Exercise data section start
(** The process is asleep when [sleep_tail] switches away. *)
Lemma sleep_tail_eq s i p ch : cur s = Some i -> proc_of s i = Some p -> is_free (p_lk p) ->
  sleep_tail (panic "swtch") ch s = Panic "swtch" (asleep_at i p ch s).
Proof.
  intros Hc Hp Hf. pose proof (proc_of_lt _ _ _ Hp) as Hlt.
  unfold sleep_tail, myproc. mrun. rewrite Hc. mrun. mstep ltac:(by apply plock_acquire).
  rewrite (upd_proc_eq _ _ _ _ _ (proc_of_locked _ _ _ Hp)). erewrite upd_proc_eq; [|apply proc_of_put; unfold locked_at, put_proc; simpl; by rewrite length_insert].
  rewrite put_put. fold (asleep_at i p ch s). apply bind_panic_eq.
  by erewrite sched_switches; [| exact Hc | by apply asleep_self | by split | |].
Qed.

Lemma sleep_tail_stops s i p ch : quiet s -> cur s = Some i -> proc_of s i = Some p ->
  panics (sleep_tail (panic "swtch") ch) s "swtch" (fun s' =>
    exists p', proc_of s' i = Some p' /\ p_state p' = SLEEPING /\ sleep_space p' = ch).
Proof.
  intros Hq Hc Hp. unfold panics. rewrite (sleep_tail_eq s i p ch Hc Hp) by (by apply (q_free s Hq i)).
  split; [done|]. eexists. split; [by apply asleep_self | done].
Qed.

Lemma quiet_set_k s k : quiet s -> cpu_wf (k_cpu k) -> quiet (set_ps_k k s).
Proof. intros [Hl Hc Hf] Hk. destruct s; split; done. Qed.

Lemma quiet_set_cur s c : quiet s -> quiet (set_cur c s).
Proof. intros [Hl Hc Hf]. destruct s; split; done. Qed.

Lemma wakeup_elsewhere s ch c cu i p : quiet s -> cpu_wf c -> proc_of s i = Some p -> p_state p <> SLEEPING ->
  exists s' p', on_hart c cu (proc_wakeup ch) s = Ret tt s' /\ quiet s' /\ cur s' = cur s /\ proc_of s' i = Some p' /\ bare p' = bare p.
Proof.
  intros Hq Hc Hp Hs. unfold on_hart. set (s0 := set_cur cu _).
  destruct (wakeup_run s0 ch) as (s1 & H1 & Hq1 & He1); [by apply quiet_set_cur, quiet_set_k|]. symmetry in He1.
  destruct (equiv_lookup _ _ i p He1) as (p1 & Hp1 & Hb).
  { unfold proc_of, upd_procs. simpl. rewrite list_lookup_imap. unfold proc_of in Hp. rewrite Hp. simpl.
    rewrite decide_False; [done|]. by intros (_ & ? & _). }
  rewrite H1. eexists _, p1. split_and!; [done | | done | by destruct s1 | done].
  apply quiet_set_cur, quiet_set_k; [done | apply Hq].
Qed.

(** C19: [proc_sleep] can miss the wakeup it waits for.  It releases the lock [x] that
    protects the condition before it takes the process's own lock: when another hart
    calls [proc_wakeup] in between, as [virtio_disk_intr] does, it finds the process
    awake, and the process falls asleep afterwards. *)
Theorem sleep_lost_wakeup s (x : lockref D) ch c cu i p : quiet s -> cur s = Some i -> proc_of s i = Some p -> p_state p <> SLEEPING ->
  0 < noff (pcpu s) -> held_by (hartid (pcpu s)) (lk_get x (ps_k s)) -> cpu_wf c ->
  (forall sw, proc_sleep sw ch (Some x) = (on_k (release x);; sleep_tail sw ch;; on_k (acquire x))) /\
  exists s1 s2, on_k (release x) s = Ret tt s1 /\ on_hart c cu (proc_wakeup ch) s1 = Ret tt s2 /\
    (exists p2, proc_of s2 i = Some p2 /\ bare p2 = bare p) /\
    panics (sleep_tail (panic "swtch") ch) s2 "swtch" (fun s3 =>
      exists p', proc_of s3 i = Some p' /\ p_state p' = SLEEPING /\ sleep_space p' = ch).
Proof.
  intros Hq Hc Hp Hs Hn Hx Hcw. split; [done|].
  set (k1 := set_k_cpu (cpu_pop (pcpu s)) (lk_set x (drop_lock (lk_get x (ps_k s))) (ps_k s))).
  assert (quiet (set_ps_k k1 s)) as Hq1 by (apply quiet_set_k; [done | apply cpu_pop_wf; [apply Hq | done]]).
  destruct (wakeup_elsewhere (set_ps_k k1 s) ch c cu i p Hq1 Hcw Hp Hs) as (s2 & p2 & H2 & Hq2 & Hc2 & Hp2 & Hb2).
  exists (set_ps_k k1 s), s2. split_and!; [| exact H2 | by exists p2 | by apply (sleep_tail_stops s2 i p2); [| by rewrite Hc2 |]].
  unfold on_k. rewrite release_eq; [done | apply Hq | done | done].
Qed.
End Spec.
Exercise data section end
Assignment: Where a line above contains the string "destruct", copy that line.

Expected answer:
Proof. intros [Hl Hc Hf] Hk. destruct s; split; done. Qed.
Proof. intros [Hl Hc Hf]. destruct s; split; done. Qed.
  destruct (wakeup_run s0 ch) as (s1 & H1 & Hq1 & He1); [by apply quiet_set_cur, quiet_set_k|]. symmetry in He1.
  destruct (equiv_lookup _ _ i p He1) as (p1 & Hp1 & Hb).
  rewrite H1. eexists _, p1. split_and!; [done | | done | by destruct s1 | done].
  destruct (wakeup_elsewhere (set_ps_k k1 s) ch c cu i p Hq1 Hcw Hp Hs) as (s2 & p2 & H2 & Hq2 & Hc2 & Hp2 & Hb2).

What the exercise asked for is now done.